### WHAT IS BEING ASKED
Take the data below and extract the lines from the one with "c) 30000 None" to the one with "Lemma tells_quietly cs", inclusive, exactly as written.

### DATASET ENTRIES
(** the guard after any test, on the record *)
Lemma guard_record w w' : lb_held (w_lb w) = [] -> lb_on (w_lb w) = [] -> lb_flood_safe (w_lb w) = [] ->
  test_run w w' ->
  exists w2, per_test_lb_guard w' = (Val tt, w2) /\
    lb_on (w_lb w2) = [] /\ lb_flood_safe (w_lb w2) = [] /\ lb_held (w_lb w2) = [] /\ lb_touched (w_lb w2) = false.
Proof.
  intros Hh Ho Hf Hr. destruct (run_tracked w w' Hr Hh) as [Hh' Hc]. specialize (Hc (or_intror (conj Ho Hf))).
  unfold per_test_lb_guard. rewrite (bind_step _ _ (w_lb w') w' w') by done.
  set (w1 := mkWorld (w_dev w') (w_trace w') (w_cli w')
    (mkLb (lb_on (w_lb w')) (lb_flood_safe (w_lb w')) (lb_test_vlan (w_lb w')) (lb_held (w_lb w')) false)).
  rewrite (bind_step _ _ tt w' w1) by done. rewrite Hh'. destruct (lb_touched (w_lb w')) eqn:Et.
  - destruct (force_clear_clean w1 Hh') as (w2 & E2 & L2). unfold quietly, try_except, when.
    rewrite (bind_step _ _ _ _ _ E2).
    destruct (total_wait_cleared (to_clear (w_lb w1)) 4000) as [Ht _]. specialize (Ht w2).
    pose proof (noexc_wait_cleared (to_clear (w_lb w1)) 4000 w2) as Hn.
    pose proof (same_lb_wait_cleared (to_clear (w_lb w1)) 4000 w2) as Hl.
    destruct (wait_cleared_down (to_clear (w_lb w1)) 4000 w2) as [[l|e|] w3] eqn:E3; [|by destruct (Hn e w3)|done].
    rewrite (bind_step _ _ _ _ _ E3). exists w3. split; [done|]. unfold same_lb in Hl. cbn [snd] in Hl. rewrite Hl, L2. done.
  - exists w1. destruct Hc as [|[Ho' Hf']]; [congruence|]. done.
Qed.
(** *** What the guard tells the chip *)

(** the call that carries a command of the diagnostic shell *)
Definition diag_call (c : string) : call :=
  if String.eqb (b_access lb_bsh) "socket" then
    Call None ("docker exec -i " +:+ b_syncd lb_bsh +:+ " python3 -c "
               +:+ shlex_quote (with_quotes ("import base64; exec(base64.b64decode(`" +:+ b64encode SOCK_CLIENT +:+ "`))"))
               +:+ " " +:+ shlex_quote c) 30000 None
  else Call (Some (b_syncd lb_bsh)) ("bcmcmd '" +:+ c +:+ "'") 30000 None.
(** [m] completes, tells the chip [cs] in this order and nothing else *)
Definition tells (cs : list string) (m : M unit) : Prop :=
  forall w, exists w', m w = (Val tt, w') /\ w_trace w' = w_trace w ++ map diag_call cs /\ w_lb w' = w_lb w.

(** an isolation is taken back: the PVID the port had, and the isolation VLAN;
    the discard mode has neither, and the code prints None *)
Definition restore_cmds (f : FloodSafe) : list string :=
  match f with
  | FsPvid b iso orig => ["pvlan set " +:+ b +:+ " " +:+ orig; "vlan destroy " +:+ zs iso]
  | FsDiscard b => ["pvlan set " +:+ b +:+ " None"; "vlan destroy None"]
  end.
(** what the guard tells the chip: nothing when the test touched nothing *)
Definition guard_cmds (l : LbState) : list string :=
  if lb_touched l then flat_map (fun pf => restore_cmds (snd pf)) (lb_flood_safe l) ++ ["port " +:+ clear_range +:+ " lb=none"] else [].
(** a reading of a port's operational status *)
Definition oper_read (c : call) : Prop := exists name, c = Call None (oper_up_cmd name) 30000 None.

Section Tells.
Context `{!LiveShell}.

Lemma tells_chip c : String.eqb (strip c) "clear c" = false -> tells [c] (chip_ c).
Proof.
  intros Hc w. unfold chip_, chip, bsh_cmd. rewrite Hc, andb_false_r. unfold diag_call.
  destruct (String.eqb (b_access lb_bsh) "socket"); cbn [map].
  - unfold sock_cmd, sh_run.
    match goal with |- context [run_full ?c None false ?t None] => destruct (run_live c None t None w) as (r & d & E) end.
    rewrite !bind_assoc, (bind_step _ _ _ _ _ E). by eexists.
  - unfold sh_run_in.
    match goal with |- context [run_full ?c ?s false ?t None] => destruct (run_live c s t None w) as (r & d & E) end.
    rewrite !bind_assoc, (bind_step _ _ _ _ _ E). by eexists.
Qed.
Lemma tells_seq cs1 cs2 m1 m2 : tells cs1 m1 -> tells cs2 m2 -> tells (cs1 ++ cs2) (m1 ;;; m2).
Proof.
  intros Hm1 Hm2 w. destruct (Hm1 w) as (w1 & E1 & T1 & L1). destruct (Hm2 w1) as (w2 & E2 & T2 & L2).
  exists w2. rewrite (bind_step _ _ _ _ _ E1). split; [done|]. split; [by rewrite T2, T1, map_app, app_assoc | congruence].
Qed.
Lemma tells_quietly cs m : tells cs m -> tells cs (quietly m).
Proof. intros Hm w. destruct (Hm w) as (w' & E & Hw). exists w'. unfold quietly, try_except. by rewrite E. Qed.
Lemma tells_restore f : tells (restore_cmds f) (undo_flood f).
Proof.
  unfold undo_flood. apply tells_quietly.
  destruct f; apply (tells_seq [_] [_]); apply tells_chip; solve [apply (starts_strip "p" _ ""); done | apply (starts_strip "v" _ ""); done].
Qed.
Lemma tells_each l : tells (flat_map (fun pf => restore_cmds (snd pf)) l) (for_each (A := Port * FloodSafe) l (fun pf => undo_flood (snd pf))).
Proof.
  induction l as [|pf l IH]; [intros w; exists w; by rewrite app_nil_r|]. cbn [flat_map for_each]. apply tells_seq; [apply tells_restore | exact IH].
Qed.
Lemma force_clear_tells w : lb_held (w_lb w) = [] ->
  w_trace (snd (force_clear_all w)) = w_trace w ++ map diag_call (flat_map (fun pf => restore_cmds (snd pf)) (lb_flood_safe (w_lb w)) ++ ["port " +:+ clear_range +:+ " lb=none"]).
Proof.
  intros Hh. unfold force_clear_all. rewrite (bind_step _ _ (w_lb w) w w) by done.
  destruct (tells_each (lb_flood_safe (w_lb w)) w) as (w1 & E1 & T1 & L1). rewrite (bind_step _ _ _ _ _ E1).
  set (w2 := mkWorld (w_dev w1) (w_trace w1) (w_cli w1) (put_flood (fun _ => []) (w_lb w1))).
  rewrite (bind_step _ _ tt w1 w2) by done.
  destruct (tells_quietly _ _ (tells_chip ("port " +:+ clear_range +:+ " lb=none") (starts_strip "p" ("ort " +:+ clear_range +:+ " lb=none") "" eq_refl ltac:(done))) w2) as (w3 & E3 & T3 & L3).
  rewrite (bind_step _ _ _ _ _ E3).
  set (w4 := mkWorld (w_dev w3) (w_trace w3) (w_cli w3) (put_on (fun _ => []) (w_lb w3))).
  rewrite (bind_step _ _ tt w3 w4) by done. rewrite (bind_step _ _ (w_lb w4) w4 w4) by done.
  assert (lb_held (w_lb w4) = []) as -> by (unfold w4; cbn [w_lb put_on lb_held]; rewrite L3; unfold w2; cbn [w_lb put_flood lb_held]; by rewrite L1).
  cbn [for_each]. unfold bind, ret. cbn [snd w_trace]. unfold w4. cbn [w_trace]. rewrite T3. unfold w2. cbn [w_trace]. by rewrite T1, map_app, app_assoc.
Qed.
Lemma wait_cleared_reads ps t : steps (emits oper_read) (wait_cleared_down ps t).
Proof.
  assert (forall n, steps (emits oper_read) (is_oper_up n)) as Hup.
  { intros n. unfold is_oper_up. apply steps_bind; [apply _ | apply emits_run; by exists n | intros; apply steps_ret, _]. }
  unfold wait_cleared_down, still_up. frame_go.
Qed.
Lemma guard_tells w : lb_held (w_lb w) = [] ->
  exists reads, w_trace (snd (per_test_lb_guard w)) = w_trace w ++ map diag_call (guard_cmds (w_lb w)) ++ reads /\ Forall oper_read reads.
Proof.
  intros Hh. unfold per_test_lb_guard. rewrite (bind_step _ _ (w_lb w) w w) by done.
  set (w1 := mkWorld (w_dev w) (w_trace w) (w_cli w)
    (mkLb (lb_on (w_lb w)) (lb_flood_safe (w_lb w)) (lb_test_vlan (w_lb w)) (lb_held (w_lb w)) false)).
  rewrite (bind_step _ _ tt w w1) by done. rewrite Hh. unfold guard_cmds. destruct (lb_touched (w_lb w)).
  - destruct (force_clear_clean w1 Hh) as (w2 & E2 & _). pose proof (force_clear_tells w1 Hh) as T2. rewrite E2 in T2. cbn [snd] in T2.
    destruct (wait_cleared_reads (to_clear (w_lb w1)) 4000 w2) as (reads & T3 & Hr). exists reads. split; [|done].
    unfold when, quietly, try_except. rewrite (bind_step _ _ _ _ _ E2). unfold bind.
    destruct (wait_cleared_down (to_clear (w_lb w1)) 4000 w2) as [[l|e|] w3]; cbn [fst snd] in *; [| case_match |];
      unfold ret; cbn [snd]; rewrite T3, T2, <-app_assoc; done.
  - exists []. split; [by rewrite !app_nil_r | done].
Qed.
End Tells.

### WRITTEN SOLUTION
               +:+ " " +:+ shlex_quote c) 30000 None
  else Call (Some (b_syncd lb_bsh)) ("bcmcmd '" +:+ c +:+ "'") 30000 None.
(** [m] completes, tells the chip [cs] in this order and nothing else *)
Definition tells (cs : list string) (m : M unit) : Prop :=
  forall w, exists w', m w = (Val tt, w') /\ w_trace w' = w_trace w ++ map diag_call cs /\ w_lb w' = w_lb w.

(** an isolation is taken back: the PVID the port had, and the isolation VLAN;
    the discard mode has neither, and the code prints None *)
Definition restore_cmds (f : FloodSafe) : list string :=
  match f with
  | FsPvid b iso orig => ["pvlan set " +:+ b +:+ " " +:+ orig; "vlan destroy " +:+ zs iso]
  | FsDiscard b => ["pvlan set " +:+ b +:+ " None"; "vlan destroy None"]
  end.
(** what the guard tells the chip: nothing when the test touched nothing *)
Definition guard_cmds (l : LbState) : list string :=
  if lb_touched l then flat_map (fun pf => restore_cmds (snd pf)) (lb_flood_safe l) ++ ["port " +:+ clear_range +:+ " lb=none"] else [].
(** a reading of a port's operational status *)
Definition oper_read (c : call) : Prop := exists name, c = Call None (oper_up_cmd name) 30000 None.

Section Tells.
Context `{!LiveShell}.

Lemma tells_chip c : String.eqb (strip c) "clear c" = false -> tells [c] (chip_ c).
Proof.
  intros Hc w. unfold chip_, chip, bsh_cmd. rewrite Hc, andb_false_r. unfold diag_call.
  destruct (String.eqb (b_access lb_bsh) "socket"); cbn [map].
  - unfold sock_cmd, sh_run.
    match goal with |- context [run_full ?c None false ?t None] => destruct (run_live c None t None w) as (r & d & E) end.
    rewrite !bind_assoc, (bind_step _ _ _ _ _ E). by eexists.
  - unfold sh_run_in.
    match goal with |- context [run_full ?c ?s false ?t None] => destruct (run_live c s t None w) as (r & d & E) end.
    rewrite !bind_assoc, (bind_step _ _ _ _ _ E). by eexists.
Qed.
Lemma tells_seq cs1 cs2 m1 m2 : tells cs1 m1 -> tells cs2 m2 -> tells (cs1 ++ cs2) (m1 ;;; m2).
Proof.
  intros Hm1 Hm2 w. destruct (Hm1 w) as (w1 & E1 & T1 & L1). destruct (Hm2 w1) as (w2 & E2 & T2 & L2).
  exists w2. rewrite (bind_step _ _ _ _ _ E1). split; [done|]. split; [by rewrite T2, T1, map_app, app_assoc | congruence].
Qed.
Lemma tells_quietly cs m : tells cs m -> tells cs (quietly m).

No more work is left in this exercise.